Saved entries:
☆ ☆ ☆ ☆ ☆
(* ===== verification/Codec.v ===== *)
(** [encoding/json] marshalling of JSON values, [crypto/sha256] and hexadecimal rendering:
    the standard-library codecs behind [HashToolArgs] and [IdempotencyKey]. *)
From S2P Require Import Prelude GoLib Types.
From Stdlib Require Import SpecFloat.

#[local] Open Scope string_scope.
#[local] Open Scope list_scope.
#[local] Open Scope Z_scope.

(** ** JSON *)
Module Json.

Definition in_range (lo hi : N) (c : ascii) : bool :=
  let n := N_of_ascii c in ((lo <=? n) && (n <=? hi))%N.

(** Length of the valid UTF-8 rune at the head, 0 when the head is not valid UTF-8. *)
Definition rune_len (l : bytes) : nat :=
  match l with
  | a :: l =>
      let cont := in_range 128 191 in
      if in_range 0 127 a then 1%nat else
      match l with
      | b :: l =>
          if in_range 194 223 a && cont b then 2%nat else
          match l with
          | c :: l =>
              if ((in_range 224 224 a && in_range 160 191 b) || (in_range 237 237 a && in_range 128 159 b) ||
                  ((in_range 225 236 a || in_range 238 239 a) && cont b)) && cont c then 3%nat else
              match l with
              | d :: _ =>
                  if ((in_range 240 240 a && in_range 144 191 b) || (in_range 244 244 a && in_range 128 143 b) ||
                      (in_range 241 243 a && cont b)) && cont c && cont d then 4%nat else 0%nat
              | [] => 0%nat
              end
          | [] => 0%nat
          end
      | [] => 0%nat
      end
  | [] => 0%nat
  end.

Definition u00 (n : N) : bytes := to_bytes "\u00" ++ [hex_digit (n / 16); hex_digit (n mod 16)].

(** One ASCII byte inside a JSON string (with [encoding/json]'s HTML escaping). *)
Definition escape_ascii (c : ascii) : bytes :=
  let n := N_of_ascii c in
  if (n =? 34)%N then ascs [92; 34]%N
  else if (n =? 92)%N then ascs [92; 92]%N
  else if (n =? 8)%N then to_bytes "\b"
  else if (n =? 12)%N then to_bytes "\f"
  else if (n =? 10)%N then to_bytes "\n"
  else if (n =? 13)%N then to_bytes "\r"
  else if (n =? 9)%N then to_bytes "\t"
  else if ((n <? 32) || (n =? 60) || (n =? 62) || (n =? 38))%N then u00 n
  else [c].

Fixpoint escape (fuel : nat) (l : bytes) : bytes :=
  match fuel, l with
  | O, _ | _, [] => []
  | S fuel, c :: rest =>
      match rune_len l with
      | O => to_bytes "\ufffd" ++ escape fuel rest
      | S O => escape_ascii c ++ escape fuel rest
      | n =>
          let r := take n l in
          (if decide (r = ascs [226; 128; 168]%N) then to_bytes "\u2028"
           else if decide (r = ascs [226; 128; 169]%N) then to_bytes "\u2029" else r)
          ++ escape fuel (drop n l)
      end
  end.

Definition json_string (s : string) : string :=
  let b := to_bytes s in
  of_bytes (ascs [34]%N ++ escape (length b) b ++ ascs [34]%N).

(** *** Shortest decimal that reads back as the same float64 *)

Definition f64_of_ratio (n d : Z) : f64 :=
  match n, d with
  | Zpos n, Zpos d => SFdiv 53 1024 (S754_finite false n 0) (S754_finite false d 0)
  | _, _ => S754_zero false
  end.

(** [x * 10^k] as a ratio. *)
Definition scale10 (n d k : Z) : Z * Z :=
  if 0 <=? k then (n * 10 ^ k, d) else (n, d * 10 ^ (- k)).

(** Least [k >= k0] such that [n/d < 10^k]. *)
Fixpoint decimal_point (fuel : nat) (n d k : Z) : Z :=
  match fuel with
  | O => k
  | S fuel => let '(n', d') := scale10 n d (- k) in
              if n' <? d' then k else decimal_point fuel n d (k + 1)
  end.

Fixpoint shortest (fuel : nat) (x : f64) (n d k nd : Z) : Z * Z :=
  let '(a, b) := scale10 n d (nd - k) in
  let digits := round_half_even a b in
  match fuel with
  | O => (digits, k - nd)
  | S fuel =>
      let '(a', b') := scale10 digits 1 (k - nd) in
      if f64_eqb (f64_of_ratio a' b') x then (digits, k - nd)
      else shortest fuel x n d k (nd + 1)
  end.

Fixpoint strip_zeros (fuel : nat) (digits e : Z) : Z * Z :=
  match fuel with
  | O => (digits, e)
  | S fuel => if digits mod 10 =? 0 then strip_zeros fuel (digits / 10) (e + 1) else (digits, e)
  end.

Definition zeros (n : Z) : string := of_bytes (replicate (Z.to_nat n) "0"%char).

(** Rendering of a positive finite float. *)
Definition json_pos (x : f64) (m : positive) (e : Z) : string :=
  let n := if 0 <=? e then Zpos m * 2 ^ e else Zpos m in
  let d := if 0 <=? e then 1 else 2 ^ (- e) in
  let k := decimal_point 10 n d ((Z.log2 n - Z.log2 d) * 30103 / 100000 - 2) in
  let '(digits, ex) := shortest 16 x n d k 1 in
  let '(digits, ex) := strip_zeros 20 digits ex in
  let ds := Itoa digits in
  let len := Z.of_nat (String.length ds) in
  let point := len + ex in
  if (point <? -5) || (22 <=? point) then
    let e10 := point - 1 in
    let frac := String.substring 1 (String.length ds - 1) ds in
    String.substring 0 1 ds +:+ (if String.eqb frac "" then "" else "." +:+ frac) +:+
    (if e10 <? 0 then "e-" else "e+") +:+ Itoa (Z.abs e10)
  else if point <=? 0 then "0." +:+ zeros (- point) +:+ ds
  else if len <=? point then ds +:+ zeros (point - len)
  else String.substring 0 (Z.to_nat point) ds +:+ "." +:+
       String.substring (Z.to_nat point) (String.length ds - Z.to_nat point) ds.

Definition json_num (x : f64) : option string :=
  match x with
  | S754_zero s => Some (if s then "-0" else "0")
  | S754_finite s m e =>
      Some ((if s then "-" else "") +:+ json_pos (S754_finite false m e) m e)
  | _ => None
  end.

(** *** Values; object keys are emitted in byte order *)

Fixpoint insert_key {A} (kv : string * A) (l : list (string * A)) : list (string * A) :=
  match l with
  | [] => [kv]
  | kv' :: l' => if String.leb kv.1 kv'.1 then kv :: l else kv' :: insert_key kv l'
  end.

Definition sort_keys {A} (l : list (string * A)) : list (string * A) := foldr insert_key [] l.

Definition all_some {A} (l : list (option A)) : option (list A) := mapM id l.

Definition json_object (fields : list (string * option string)) : option string :=
  fs ← mapM (fun kv => s ← kv.2; Some (json_string kv.1 +:+ ":" +:+ s)) (sort_keys fields);
  Some ("{" +:+ Join "," fs +:+ "}").

Fixpoint marshal (v : value) : option string :=
  match v with
  | VNull => Some "null"
  | VBool b => Some (if b then "true" else "false")
  | VNum x => json_num x
  | VStr s => Some (json_string s)
  | VArr l => vs ← all_some (map marshal l); Some ("[" +:+ Join "," vs +:+ "]")
  | VObj l => json_object (map (fun kv => (kv.1, marshal kv.2)) l)
  end.

(** [json.Marshal] of a [map[string]any]. *)
Definition marshal_args (a : Args) : option string :=
  json_object (map (fun kv => (kv.1, marshal kv.2)) (map_to_list a)).

Example marshal_ex :
  marshal_args {[ "b" := VNum (f64_lit 5 2); "a" := VArr [VStr "x<"; VNum (f64_of_Z 12)] ]}
  = Some (of_bytes (to_bytes "{" ++ ascs [34]%N ++ to_bytes "a" ++ ascs [34]%N ++ to_bytes ":[" ++
      ascs [34]%N ++ to_bytes "x\u003c" ++ ascs [34]%N ++ to_bytes ",12]," ++ ascs [34]%N ++
      to_bytes "b" ++ ascs [34]%N ++ to_bytes ":2.5}")).
Proof. vm_compute. reflexivity. Qed.

Example json_num_ex :
  map json_num [f64_lit 1 10; f64_lit 1 3; f64_of_Z (10 ^ 21); f64_lit 1 10000000; f64_of_Z (-120)]
  = [Some "0.1"; Some "0.3333333333333333"; Some "1e+21"; Some "1e-7"; Some "-120"].
Proof. vm_compute. reflexivity. Qed.
End Json.

(** ** SHA-256 *)
Module Sha256.

(** Reduction modulo 2^32. *)
Definition w32 (z : Z) : Z := Z.land z 4294967295.
Definition rotr (n x : Z) : Z := Z.lor (Z.shiftr x n) (w32 (Z.shiftl x (32 - n))).

Definition K : list Z :=
  [1116352408; 1899447441; 3049323471; 3921009573; 961987163; 1508970993; 2453635748; 2870763221;
   3624381080; 310598401; 607225278; 1426881987; 1925078388; 2162078206; 2614888103; 3248222580;
   3835390401; 4022224774; 264347078; 604807628; 770255983; 1249150122; 1555081692; 1996064986;
   2554220882; 2821834349; 2952996808; 3210313671; 3336571891; 3584528711; 113926993; 338241895;
   666307205; 773529912; 1294757372; 1396182291; 1695183700; 1986661051; 2177026350; 2456956037;
   2730485921; 2820302411; 3259730800; 3345764771; 3516065817; 3600352804; 4094571909; 275423344;
   430227734; 506948616; 659060556; 883997877; 958139571; 1322822218; 1537002063; 1747873779;
   1955562222; 2024104815; 2227730452; 2361852424; 2428436474; 2756734187; 3204031479; 3329325298].

Definition H0 : list Z :=
  [1779033703; 3144134277; 1013904242; 2773480762; 1359893119; 2600822924; 528734635; 1541459225].

Definition nthz (l : list Z) (i : nat) : Z := nth i l 0.

(** Message schedule, most recent word first. *)
Fixpoint schedule (n : nat) (w : list Z) : list Z :=
  match n with
  | O => w
  | S n =>
      let w15 := nthz w 14 in
      let w2 := nthz w 1 in
      let s0 := Z.lxor (Z.lxor (rotr 7 w15) (rotr 18 w15)) (Z.shiftr w15 3) in
      let s1 := Z.lxor (Z.lxor (rotr 17 w2) (rotr 19 w2)) (Z.shiftr w2 10) in
      schedule n (w32 (nthz w 15 + s0 + nthz w 6 + s1) :: w)
  end.

Definition round (s : list Z) (kw : Z * Z) : list Z :=
  match s with
  | [a; b; c; d; e; f; g; h] =>
      let s1 := Z.lxor (Z.lxor (rotr 6 e) (rotr 11 e)) (rotr 25 e) in
      let ch := Z.lxor (Z.land e f) (Z.land (Z.lxor e 4294967295) g) in
      let t1 := w32 (h + s1 + ch + kw.1 + kw.2) in
      let s0 := Z.lxor (Z.lxor (rotr 2 a) (rotr 13 a)) (rotr 22 a) in
      let maj := Z.lxor (Z.lxor (Z.land a b) (Z.land a c)) (Z.land b c) in
      [w32 (t1 + w32 (s0 + maj)); a; b; c; w32 (d + t1); e; f; g]
  | _ => s
  end.

Definition compress (h : list Z) (block : list Z) : list Z :=
  let w := rev (schedule 48 (rev block)) in
  zip_with (fun a b => w32 (a + b)) h (fold_left round (zip K w) h).

Fixpoint words (fuel : nat) (l : list Z) : list Z :=
  match fuel, l with
  | S fuel, a :: b :: c :: d :: l => (a * 16777216 + b * 65536 + c * 256 + d) :: words fuel l
  | _, _ => []
  end.

Fixpoint blocks (fuel : nat) (l : list Z) : list (list Z) :=
  match fuel, l with
  | S fuel, _ :: _ => take 16 l :: blocks fuel (drop 16 l)
  | _, _ => []
  end.

Definition be_bytes (n : nat) (z : Z) : list Z :=
  map (fun i => Z.shiftr z (8 * Z.of_nat i) mod 256) (rev (seq 0 n)).

Definition padded (l : list Z) : list Z :=
  let len := Z.of_nat (length l) in
  l ++ [128] ++ replicate (Z.to_nat ((55 - len) mod 64)) 0 ++ be_bytes 8 (8 * len).

Definition sum (s : string) : list Z :=
  let msg := padded (map (fun c => Z.of_N (N_of_ascii c)) (to_bytes s)) in
  let ws := words (length msg) msg in
  flat_map (be_bytes 4) (fold_left compress (blocks (length ws) ws) H0).

Definition hex_byte (z : Z) : bytes := [hex_digit (Z.to_N (z / 16)); hex_digit (Z.to_N (z mod 16))].

(** [hex.EncodeToString(sum[:])], also [fmt.Sprintf("%x", sum)]. *)
Definition hex (s : string) : string := of_bytes (flat_map hex_byte (sum s)).

Example sha_abc :
  hex "abc" = "ba7816bf8f01cfea414140de5dae2223b00361a396177a9cb410ff61f20015ad".
Proof. vm_compute. reflexivity. Qed.

(** *** The digest always has 32 bytes *)

Lemma length_round s kw : length s = 8%nat -> length (round s kw) = 8%nat.
Proof. do 9 (destruct s as [|? s]; try done). Qed.

Lemma length_compress h b : length h = 8%nat -> length (compress h b) = 8%nat.
Proof.
  intros Hh. unfold compress. rewrite length_zip_with.
  assert (forall l s, length s = 8%nat -> length (fold_left round l s) = 8%nat) as Hf.
  { induction l as [|x l IH]; simpl; [done|]. intros. by apply IH, length_round. }
  rewrite Hf by done. lia.
Qed.

Lemma length_sum s : length (sum s) = 32%nat.
Proof.
  unfold sum. generalize (blocks (length (words (length (padded (map (fun c => Z.of_N (N_of_ascii c)) (to_bytes s)))) (padded (map (fun c => Z.of_N (N_of_ascii c)) (to_bytes s))))) (words (length (padded (map (fun c => Z.of_N (N_of_ascii c)) (to_bytes s)))) (padded (map (fun c => Z.of_N (N_of_ascii c)) (to_bytes s))))).
  intros bs. assert (forall l h, length h = 8%nat -> length (fold_left compress l h) = 8%nat) as Hf.
  { induction l as [|x l IH]; simpl; [done|]. intros. by apply IH, length_compress. }
  specialize (Hf bs H0 eq_refl). revert Hf.
  generalize (fold_left compress bs H0). intros l Hl.
  do 9 (destruct l as [|? l]; try done).
Qed.

Lemma length_of_bytes l : String.length (of_bytes l) = length l.
Proof. induction l; simpl; congruence. Qed.

Lemma length_hex s : String.length (hex s) = 64%nat.
Proof.
  unfold hex. rewrite length_of_bytes. pose proof (length_sum s) as Hl. revert Hl.
  generalize (sum s). intros l.
  assert (length (flat_map hex_byte l) = 2 * length l)%nat as ->; [|lia].
  induction l as [|x l IH]; simpl in *; lia.
Qed.
End Sha256.

(** [base.HashToolArgs]: hash of the canonical JSON, or "" when the arguments do not marshal. *)
Definition HashToolArgs (args : Args) : string :=
  match Json.marshal_args args with
  | None => ""
  | Some b => Sha256.hex b
  end.

(** [ExecuteToolInput.IdempotencyKey] *)
Definition IdempotencyKey (runID : string) (iteration : Z) (toolCallID : string) : string :=
  String.substring 0 32 (Sha256.hex (runID +:+ ":" +:+ Itoa iteration +:+ ":" +:+ toolCallID)).

Lemma length_substring s n m :
  (n + m <= String.length s)%nat -> String.length (String.substring n m s) = m.
Proof.
  revert s m. induction n as [|n IHn]; intros s m.
  - revert m. induction s as [|c s IHs]; intros m; destruct m; simpl; intros; try lia.
    rewrite IHs; lia.
  - destruct s; simpl; intros; [lia|]. apply IHn. lia.
Qed.

(** The idempotency key always has the fixed length external APIs rely on. *)
Lemma IdempotencyKey_length runID iteration toolCallID :
  String.length (IdempotencyKey runID iteration toolCallID) = 32%nat.
Proof. apply length_substring. rewrite Sha256.length_hex. lia. Qed.

Lemma HashToolArgs_length args :
  HashToolArgs args = "" \/ String.length (HashToolArgs args) = 64%nat.
Proof. unfold HashToolArgs. destruct Json.marshal_args; [right|by left]. apply Sha256.length_hex. Qed.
☆ ☆ ☆ ☆ ☆
Exercise aim:
Pull every line containing "From" out of the records.

Solution:
From S2P Require Import Prelude GoLib Types.
From Stdlib Require Import SpecFloat.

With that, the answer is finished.